## WHAT NEEDS TO BE DONE
Report how many lines in the records carry the string "links", and give no further text.

RECORDS SHOWN START

(* ===== verification/CudaBasicSteps.v ===== *)
(** * Single chunks of the channel of [CudaBasicChannel]

    What one step of a chunk that is sent or received does: each of its states,
    with and without an error. *)

From S2P Require Import Prelude Messages OpsStateMachine LocalOps ChannelBase ChannelSides CudaBasicChannel.

#[local] Arguments SEND_FINISHED /.
#[local] Arguments RECV_FINISHED /.
#[local] Arguments UNINITIALIZED /.
#[local] Arguments ALLOCATING_CPU_BUFFER /.
#[local] Arguments COPYING_FROM_GPU_TO_CPU /.
#[local] Arguments INVOKED_CALLBACK /.
#[local] Arguments SENDING_CPU_BUFFER /.
#[local] Arguments READING_READY_TO_SEND /.
#[local] Arguments RECV_ALLOCATING_CPU_BUFFER /.
#[local] Arguments RECEIVING_CPU_BUFFER /.
#[local] Arguments COPYING_FROM_CPU_TO_GPU /.
#[local] Arguments COPYING_FROM_CPU_TO_GPU_AND_INVOKED_CALLBACK /.

Ltac chunk_good := split; simpl; intros; try done; try lia; try (split; intros; try done; try lia); try congruence; try (by eauto); try (by right; lia); try (by left).

Lemma bcuda_send_step e links p o :
  send_good e o -> exists o' evs, step_op (advanceChunkSendOperation e links) p o = Done (o', evs) /\
    step_post (advanceChunkSendOperation e links) (send_good e) send_owed send_pend (unstarted_if e send_unstarted)
      user_send (awaited_of key) send_start (flows e links) SENDING_CPU_BUFFER (sends_only recvs_side (fun _ => True)) p o o' evs.
Proof.
  destruct o as [n s bs cpu dptr cid nch len f st dev tmp da dc ds]. intros [G1 G2 G3 G4 G5 G6 G7]. simpl in *.
  destruct s as [|[|[|[|[|[|s]]]]]]; [..|lia].
  - assert (da = false /\ dc = false /\ ds = false) as (-> & -> & ->).
    { split_and!; [destruct da | destruct dc | destruct ds]; try done; exfalso; [destruct (G5 eq_refl) | specialize (G6 eq_refl) | specialize (G7 eq_refl)]; lia. }
    unfold send_unstarted, sends_only, step_op, attempt_local, send_owed, send_pend, unstarted_if, flows; simpl.
    destruct (is_error e) eqn:He, cpu, f as [f|], p as [|[|[|[|p]]]]; simpl.
    all: local_step chunk_good.
  - assert (cpu = false /\ dc = false /\ ds = false) as (-> & -> & ->).
    { split_and!; [destruct cpu | destruct dc | destruct ds]; try done; exfalso; [destruct (G2 eq_refl) | specialize (G6 eq_refl) | specialize (G7 eq_refl)]; lia. }
    unfold send_unstarted, sends_only, step_op, attempt_local, send_owed, send_pend, unstarted_if, flows; simpl.
    destruct (is_error e) eqn:He, da, f as [f|], tmp as [tmp|], p as [|[|[|[|p]]]]; simpl; try (by destruct (proj2 (G5 eq_refl) eq_refl eq_refl)).
    all: local_step chunk_good.
  - assert (cpu = false /\ ds = false) as (-> & ->).
    { split_and!; [destruct cpu | destruct ds]; try done; exfalso; [destruct (G2 eq_refl) | specialize (G7 eq_refl)]; lia. }
    destruct (G4 eq_refl) as [t ->]; [lia|].
    unfold send_unstarted, sends_only, step_op, attempt_local, send_owed, send_pend, unstarted_if, flows; simpl.
    destruct (is_error e) eqn:He, dc, f as [f|], p as [|[|[|[|p]]]]; simpl.
    all: local_step chunk_good.
  - assert (cpu = false /\ ds = false) as (-> & ->).
    { split_and!; [destruct cpu | destruct ds]; try done; exfalso; [destruct (G2 eq_refl) | specialize (G7 eq_refl)]; lia. }
    destruct (G4 eq_refl) as [t ->]; [lia|]. destruct f as [f|]; [specialize (G3 ltac:(by eexists)); simpl in G3; lia|].
    unfold send_unstarted, sends_only, step_op, attempt_local, send_owed, send_pend, unstarted_if, flows; simpl.
    destruct (is_error e) eqn:He, p as [|[|[|[|p]]]]; simpl.
    all: local_step chunk_good.
  - unfold send_unstarted, sends_only, step_op, attempt_local, send_owed, send_pend, unstarted_if, flows; simpl.
    destruct (is_error e) eqn:He, ds, cpu, f as [f|], tmp as [tmp|]; simpl; try (specialize (G3 ltac:(by eexists)); simpl in G3; lia);
      try (by destruct (G4 eq_refl ltac:(lia))).
    all: local_step chunk_good.
  - unfold send_unstarted, sends_only, step_op, attempt_local, send_owed, send_pend, unstarted_if, flows; simpl.
    destruct f as [f|]; [specialize (G3 ltac:(by eexists)); simpl in G3; destruct cpu; lia|].
    destruct (is_error e) eqn:He; local_step chunk_good.
Qed.

Lemma bcuda_recv_step e links p o :
  recv_good e o -> exists o' evs, step_op (advanceChunkRecvOperation e links) p o = Done (o', evs) /\
    step_post (advanceChunkRecvOperation e links) (recv_good e) recv_owed recv_pend (unstarted_if e recv_unstarted)
      user_recv (awaited_of key) recv_start (flows e links) RECEIVING_CPU_BUFFER (recvs_only sends_side (fun _ => True)) p o o' evs.
Proof.
  destruct o as [n s bs cpu dptr cid nch len f st dev tmp dr da dv dc]. intros [G1 G2 G3 G4 G5 G6 G7 G8]. simpl in *.
  assert (dr = true -> (1 <= s)%nat) as K5 by done. clear G5.
  destruct s as [|[|[|[|[|[|[|s]]]]]]]; [..|lia].
  - assert (dr = false /\ da = false /\ dv = false /\ dc = false) as (-> & -> & -> & ->).
    { split_and!; [destruct dr | destruct da | destruct dv | destruct dc]; try done; exfalso;
        [specialize (K5 eq_refl) | destruct (G6 eq_refl) | specialize (G7 eq_refl) | specialize (G8 eq_refl)]; lia. }
    unfold recv_unstarted, recvs_only, step_op, attempt_local, recv_owed, recv_pend, unstarted_if, flows; simpl.
    destruct (is_error e) eqn:He, cpu, f as [f|], p as [|[|[|[|[|p]]]]]; simpl.
    all: local_step chunk_good.
  - assert (da = false /\ dv = false /\ dc = false) as (-> & -> & ->).
    { split_and!; [destruct da | destruct dv | destruct dc]; try done; exfalso;
        [destruct (G6 eq_refl) | specialize (G7 eq_refl) | specialize (G8 eq_refl)]; lia. }
    unfold recv_unstarted, recvs_only, step_op, attempt_local, recv_owed, recv_pend, unstarted_if, flows; simpl.
    destruct (is_error e) eqn:He, dr, cpu, f as [f|], p as [|[|[|[|[|p]]]]]; simpl.
    all: local_step chunk_good.
  - assert (cpu = false /\ dv = false /\ dc = false) as (-> & -> & ->).
    { split_and!; [destruct cpu | destruct dv | destruct dc]; try done; exfalso;
        [destruct (G2 eq_refl) | specialize (G7 eq_refl) | specialize (G8 eq_refl)]; lia. }
    unfold recv_unstarted, recvs_only, step_op, attempt_local, recv_owed, recv_pend, unstarted_if, flows; simpl.
    destruct (is_error e) eqn:He, da, f as [f|], tmp as [tmp|], p as [|[|[|[|[|p]]]]]; simpl;
      try (by destruct (proj2 (G6 eq_refl) eq_refl eq_refl)).
    all: local_step chunk_good.
  - assert (dc = false) as ->. { destruct dc; [specialize (G8 eq_refl); lia | done]. }
    unfold recv_unstarted, recvs_only, step_op, attempt_local, recv_owed, recv_pend, unstarted_if, flows; simpl.
    destruct cpu; [|destruct (G4 eq_refl) as [t ->]; [lia|]].
    + destruct (is_error e) eqn:He, dv, f as [f|]; simpl. all: local_step chunk_good.
    + destruct (is_error e) eqn:He, dv, f as [f|], p as [|[|[|[|[|p]]]]]; simpl. all: local_step chunk_good.
  - assert (cpu = false) as ->. { destruct cpu; [destruct (G2 eq_refl); lia | done]. }
    destruct (G4 eq_refl) as [t ->]; [lia|].
    unfold recv_unstarted, recvs_only, step_op, attempt_local, recv_owed, recv_pend, unstarted_if, flows; simpl.
    destruct (is_error e) eqn:He, dc, f as [f|], p as [|[|[|[|[|p]]]]]; simpl.
    all: local_step chunk_good.
  - assert (cpu = false) as ->. { destruct cpu; [destruct (G2 eq_refl); lia | done]. }
    destruct (G4 eq_refl) as [t ->]; [lia|]. destruct f as [f|]; [specialize (G3 ltac:(by eexists)); lia|].
    unfold recv_unstarted, recvs_only, step_op, attempt_local, recv_owed, recv_pend, unstarted_if, flows; simpl.
    destruct (is_error e) eqn:He, dc; simpl.
    all: local_step chunk_good.
  - unfold recv_unstarted, recvs_only, step_op, attempt_local, recv_owed, recv_pend, unstarted_if, flows; simpl.
    destruct f as [f|]; [specialize (G3 ltac:(by eexists)); lia|].
    destruct (is_error e) eqn:He; local_step chunk_good.
Qed.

RECORDS SHOWN END

## EXERCISE ANSWER
8